KB: It goes back to providing students with not only academic advising, but also life "advising", university "advising" and resource and professional advising. It's going beyond just telling them what classes to take every semester, but also building a relationship with them. Even after graduation when they're considering a graduate program and realize they need letters of recommendation, they think of Miss Blanton and feel comfortable asking me for a recommendation. Quality advising for me is also being a valued member of the Gamecock community, so serving on committees, volunteering at events, attending events so that people in the in the Community know who I am, know my name, and so they can use me as a resource as well. Being a quality advisor is not just telling students what classes to take, but establishing lasting relationships with students, their families and with other colleagues and people in the community.
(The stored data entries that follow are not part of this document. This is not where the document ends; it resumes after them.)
(* ===== verification/TransportProps.v ===== *)
(** * What the transport suite takes for proof

    A probe that never reached the boundary is never counted, and the suite
    succeeds exactly when every one of its observations is the proof it asks. *)

From S2P Require Import Prelude.
From S2P Require Import PyStr.
From S2P Require Import Json.
From S2P Require Import JsonFacts.
From S2P Require Import PyDyn.
From S2P Require Import Gateway.
From S2P Require Import Transport.
Open Scope Z_scope.

(** The attempt left the sandbox and was not answered, or had no way out. *)
Definition contained (a : attempt) : Prop :=
  a = TimedOut \/ exists n, a = Failed (Some n) /\ (n = ENETUNREACH \/ n = EHOSTUNREACH \/ n = ETIMEDOUT).

Lemma other_text s : mem_str ("OTHER:" ++ s) BLOCKING_OBSERVATIONS = false /\ ("OTHER:" ++ s = "REACHABLE" -> False).
Proof. by split. Qed.
Lemma observe_blocking ec a : mem_str (tcp6 ec a) BLOCKING_OBSERVATIONS = true <-> contained a.
Proof.
  unfold contained. destruct a as [| | |[n|]|]; cbn [tcp6 os_observation].
  1, 2, 5, 6: split; [done|intros [?|(? & ? & ?)]; done].
  - split; [by left|done].
  - unfold ENETUNREACH, EHOSTUNREACH, ETIMEDOUT, ENETDOWN, EACCES, EPERM, ECONNREFUSED, EINVAL, EAFNOSUPPORT.
    split.
    + intros Ho. right. exists n. split; [done|].
      repeat match type of Ho with context [if ?b then _ else _] => destruct b eqn:?; try done end; lia.
    + intros [?|(m & [= <-] & Hm)]; [done|].
      repeat match goal with |- context [if ?b then _ else _] => destruct b eqn:?; try done end; lia.
Qed.
Lemma observe_reachable ec a : tcp6 ec a = "REACHABLE" <-> a = Connected.
Proof.
  destruct a as [| | |[n|]|]; cbn [tcp6 os_observation]; try done.
  split; [|done]. intros Ho.
  repeat match type of Ho with context [if ?b then _ else _] => destruct b eqn:?; try done end.
Qed.
(** A negative row is proven only with a positive control and a contained probe. *)
Lemma verdict_proven ec a control : enforcement_verdict (tcp6 ec a) control = "PROVEN" <-> control = true /\ contained a.
Proof.
  unfold enforcement_verdict. destruct control; cbn [negb]; [|by split; [|intros []]].
  rewrite <- (observe_blocking ec a). destruct (String.eqb_spec (tcp6 ec a) "REACHABLE") as [->|_]; [by split; [|intros []]|].
  destruct (mem_str _ _); [by split|]. by split; [|intros []].
Qed.

(** ** The rows *)

Definition passes (e : tunnel_env) : Prop := exists o, tunnel6 e = Ok o /\ v o = "ALLOW".
Definition blocked_for (reason : string) (e : tunnel_env) : Prop :=
  exists o, tunnel6 e = Ok o /\ v o = "BLOCK" /\ contains reason (ob_reason o) = true.
Definition relays_target (e : tunnel_env) : Prop :=
  exists o, tunnel6 e = Ok o /\ v o = "ALLOW" /\ contains (String "034" ("target" ++ String "034" "")) (ob_body o) = true.
(** The stream was live when the kill was armed, and was cut. *)
Definition cut (e : tunnel_env) (seen joined : nat) : Prop :=
  0 < ho_partial (drip e seen) /\
  (ho_err (drip e joined) <> "" \/ ho_clen (drip e joined) <> 0 /\ ho_partial (drip e joined) < ho_clen (drip e joined)).

Lemma applied_zero r s : applied r = Ok s -> String.eqb "rc=0" s = true <-> r = Ok 0.
Proof.
  destruct r as [rc|x]; cbn [applied].
  - intros [= <-]. rewrite String.eqb_eq. split; [|by intros [= ->]]. intros E. f_equal.
    assert (show_Z 0 = show_Z rc) as Ez by (by injection E).
    destruct (parse_show_Z 0) as [_ P0], (parse_show_Z rc) as [_ P1]. rewrite Ez, P1 in P0. by injection P0.
  - destruct (os_error x); [|done]. intros [= <-]. by split.
Qed.
Lemma injected_iff l cmds : rmap applied l = Ok cmds -> existsb (String.eqb "rc=0") cmds = true <-> Ok 0 ∈ l.
Proof.
  revert cmds. induction l as [|r l IH]; intros cmds; cbn [rmap].
  - intros [= <-]. split; [done|]. by intros ?%not_elem_of_nil.
  - intros Hm. apply res_bind_Ok in Hm as (s & Hs & Hm). apply res_bind_Ok in Hm as (cmds' & Hc & [= <-]).
    cbn [existsb]. rewrite orb_true_iff, (applied_zero _ _ Hs), (IH _ Hc), elem_of_cons. split; (intros [H|H]; [left|right]; done).
Qed.
Lemma kill_proven live h : kill_verdict live h = "PROVEN" <->
  live = true /\ (ho_err h <> "" \/ ho_clen h <> 0 /\ ho_partial h < ho_clen h).
Proof.
  unfold kill_verdict, terminated, truncated. destruct live; cbn [andb negb]; [|by split; [|intros []]].
  destruct (String.eqb_spec (ho_err h) "") as [->|He]; cbn [negb truthy].
  - destruct (Z.eqb_spec (ho_clen h) 0) as [Hc|Hc]; cbn [truthy].
    + change (negb (0 =? 0)) with false. cbn. split; [done|]. intros [_ [?|[? _]]]; done.
    + destruct (Z.ltb_spec (ho_partial h) (ho_clen h)); split; try done.
      * intros _. split; [done|]. by right.
      * intros [_ [?|[_ ?]]]; [done|lia].
  - split; [|done]. intros _. split; [done|]. by left.
Qed.
Lemma path_proven ec a ok : path_verdict ok (tcp6 ec a) = "PROVEN" <-> ok = true /\ contained a.
Proof.
  unfold path_verdict. destruct ok; cbn [andb negb]; [|by split; [|intros []]]. rewrite <- (observe_blocking ec a).
  destruct (mem_str _ _); [by split|]. destruct (String.eqb _ _); by split; [|intros []].
Qed.

(** ** The exit code *)

Lemma row_proven tid desc got detail :
  py_eqb (dget_or "status" VNull (rec tid desc got detail)) (VStr "PROVEN") = String.eqb got "PROVEN".
Proof.
  unfold rec. destruct (String.eqb_spec "PROVEN" got) as [<-|Hn]; [done|].
  change (String.eqb got "PROVEN" = String.eqb got "PROVEN"). done.
Qed.
Lemma proven_all rows : Nat.eqb (proven rows) (length rows) = forallb (fun r => py_eqb (dget_or "status" VNull r) (VStr "PROVEN")) rows.
Proof.
  assert (forall l, (proven l <= length l)%nat) as Hle.
  { unfold proven. induction l as [|r l IH]; [done|]. cbn [List.filter length]. destruct (py_eqb _ _); cbn [length]; lia. }
  unfold proven in *. induction rows as [|r rows IH]; [done|]. cbn [List.filter forallb length]. specialize (Hle rows).
  destruct (py_eqb _ _); cbn [length andb]; [exact IH|]. apply Nat.eqb_neq. lia.
Qed.

Lemma guarded (b : bool) x y : x = "PROVEN" -> y <> "PROVEN" -> String.eqb (if b then x else y) "PROVEN" = b.
Proof. intros -> Hy. destruct b; [done|]. by apply String.eqb_neq. Qed.
Lemma only_if (b : bool) x y : y <> "PROVEN" -> (if b then x else y) = "PROVEN" <-> b = true /\ x = "PROVEN".
Proof. intros Hy. destruct b; (split; [|intros []]); done. Qed.

(** C24: the transport suite succeeds exactly on proof. A run that ends exits 0
    exactly when its target answered through the PEP and the PEP over IPv6, both
    direct probes, before and after a route that was really added, left without
    an answer or had no way out, the two mismatches were refused for that reason,
    the relayed body is the target's, the host's advisory says so, and the
    stream, live when the kill was armed, was cut. A probe that failed locally, was
    refused or never ran proves nothing. *)
Theorem transport_gate_exact e files code : main e = Ok (files, code) ->
  code = 0 <->
  passes (sv_via e) /\ sv_stack e = Connected /\ contained (sv_direct e) /\
  Ok 0 ∈ sv_routes e /\ contained (sv_after e) /\
  blocked_for "SNI_MISMATCH" (sv_sni e) /\ blocked_for "HOST_HEADER_MISMATCH" (sv_host e) /\ relays_target (sv_intercept e) /\
  (advised (sv_advisory e)).1 = "PROVEN" /\ cut (sv_drip e) (sv_seen e) (sv_joined e).
Proof.
  unfold main. intros Hm. apply res_bind_Ok in Hm as (rows & Hs & [= _ <-]). rewrite proven_all.
  unfold suite in Hs.
  apply res_bind_Ok in Hs as (via & Hvia & Hs). apply res_bind_Ok in Hs as (cmds & Hcmds & Hs).
  apply res_bind_Ok in Hs as (o & Ho & Hs). apply res_bind_Ok in Hs as (o2 & Ho2 & Hs). apply res_bind_Ok in Hs as (o3 & Ho3 & Hs).
  destruct (advised (sv_advisory e)) as [b7 b7d]. injection Hs as <-. cbn [forallb fst]. rewrite !row_proven, andb_true_r.
  set (ec := sv_errorcode e). set (ok := String.eqb (v via) "ALLOW" && String.eqb (tcp6 ec (sv_stack e)) "REACHABLE").
  assert (ok = true <-> passes (sv_via e) /\ sv_stack e = Connected) as Hok.
  { unfold ok, passes. rewrite andb_true_iff, !String.eqb_eq, observe_reachable, Hvia. split; intros [H1 H2]; split; eauto.
    destruct H1 as (x & [= <-] & Hx). done. }
  assert (String.eqb (v via) "ALLOW" = true <-> passes (sv_via e)) as Hpass.
  { unfold passes. rewrite String.eqb_eq, Hvia. split; [eauto|]. by intros (x & [= <-] & Hx). }
  transitivity (((ok = true /\ contained (sv_direct e)) /\ (existsb (String.eqb "rc=0") cmds = true /\ ok = true /\ contained (sv_after e)) /\
    (String.eqb (v via) "ALLOW" = true /\ contained (sv_direct e)) /\
    (blocked_for "SNI_MISMATCH" (sv_sni e) /\ blocked_for "HOST_HEADER_MISMATCH" (sv_host e)) /\ relays_target (sv_intercept e) /\
    (ok = true /\ b7 = "PROVEN") /\ cut (sv_drip e) (sv_seen e) (sv_joined e))).
  2: { rewrite Hok, Hpass, (injected_iff _ _ Hcmds). tauto. }
  rewrite <- (verdict_proven ec), <- (verdict_proven ec), <- (path_proven ec).
  rewrite !(guarded _ "PROVEN" "FAILED") by done.
  assert (forall b : bool, (if b then 0 else 1) = 0 <-> b = true) as Hif by (by intros []).
  rewrite Hif, !andb_true_iff, !String.eqb_eq, !only_if by done. rewrite kill_proven, Z.ltb_lt.
  unfold blocked_for, relays_target, cut. rewrite Ho, Ho2, Ho3.
  assert (forall (P : observed -> Prop) x, (exists y, Ok x = Ok y /\ P y) <-> P x) as Hex.
  { intros P x. split; [by intros (y & [= <-] & Hy)|]. intros Hx. by exists x. }
  rewrite !Hex. tauto.
Qed.

(** ** A run, evaluated *)

Definition http (status : string) (more body : string) : string := "HTTP/1.1 " ++ status ++ crlf ++ more ++ crlf ++ body.
Definition tunnel_s (response : string) : tunnel_env :=
  TunnelEnv (Ok tt) (Ok tt) [Ok (http "200 OK" "" "")] (Ok tt) (Ok tt) (Ok tt) [Ok response; Ok ""].
Definition refused_s (reason : string) : tunnel_env :=
  tunnel_s (http "403 Forbidden" ("X-PDP-Reason: " ++ reason ++ ":a!=b" ++ crlf) "").
Definition target_s : tunnel_env := tunnel_s (http "200 OK" "" ("{" ++ String "034" ("target" ++ String "034" ": 1}"))).
Definition suite_s (direct : attempt) : suite_env := {|
  sv_nonce := "n"; sv_errorcode := fun _ => None; sv_via := target_s; sv_stack := Connected; sv_direct := direct;
  sv_routes := [Ok 0%Z; Raise (PyExn "FileNotFoundError" "busybox")]; sv_after := TimedOut;
  sv_sni := refused_s "SNI_MISMATCH"; sv_host := refused_s "HOST_HEADER_MISMATCH"; sv_intercept := target_s;
  sv_advisory := Ok (VDict [("ready_for_e9", VBool true)]);
  sv_drip := tunnel_s (http "200 OK" ("Content-Length: 100" ++ crlf) "abc"); sv_seen := 1; sv_joined := 2 |}%nat.
Definition code_of (r : res (dict * dict * Z)) : option Z := match r with Ok (_, c) => Some c | Raise _ => None end.
Example local_refusal_is_no_proof :
  map (fun a => code_of (main (suite_s a))) [Failed (Some EHOSTUNREACH); Failed (Some EACCES); Failed (Some ECONNREFUSED); Connected]
  = [Some 0; Some 1; Some 1; Some 1]%Z.
Proof. vm_compute. reflexivity. Qed.
(** An advisory whose status reads PROVEN counts although it is not ready. *)
Example advisory_status_suffices : (advised (Ok (VDict [("ready_for_e9", VBool false); ("status", VStr "PROVEN")]))).1 = "PROVEN".
Proof. reflexivity. Qed.
Lemma transport_gate_exact_witness : exists files, main (suite_s TimedOut) = Ok (files, 0) /\
  cut (sv_drip (suite_s TimedOut)) 1 2 /\ contained TimedOut.
Proof.
  destruct (main (suite_s TimedOut)) as [[files code]|x] eqn:E; [|vm_compute in E; discriminate E].
  assert (code = 0) as -> by (vm_compute in E; congruence).
  exists files. split; [reflexivity|].
  pose proof (proj1 (transport_gate_exact _ _ _ E) eq_refl) as (_ & _ & Hc & _ & _ & _ & _ & _ & _ & Hcut).
  split; [exact Hcut|exact Hc].
Defined.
JT: I want to make sure I can answer student questions to keep them on the path they want to be on. I don't want to push them in the direction of doing things they're not comfortable doing. I spend a lot of time in their early semesters asking them questions about what they're enjoying and what they think they might like to do next, so I can eventually get to the question of what's beyond [their time at] the University. I often have students who come to me and say "my parents are putting a lot of pressure on me to add a "practical" minor." I tell them we can do that but let's try to find something that works for you and your interests. Early on I ask my students 'What are you passionate about? What lights your soul on fire?'. Let's do that.

Ada B. Thomas was known for being direct with her students, while also advocating for them. What is one thing you hope your students remember about you? 

KB: I always had time for them. I think it's important  we set boundaries with expectations for response time or accessibility, but at the same time, meet the students where they are. Our students are so used to having constant communication and constant connection with people that I think students will always say that I responded quickly. My students always know they can always find me and if my door is open and you don't see a student in my office, you can come in.

JT: I hope they think I was helpful. Sometimes I have to re-route students who are overly ambitious and want to pursue double majors, dual degrees, and a minor on each. I have to address that gently and nudge students to reduce it down to what they really want to do. I hope they remember [after graduation] it was helpful to be nudged in that direction.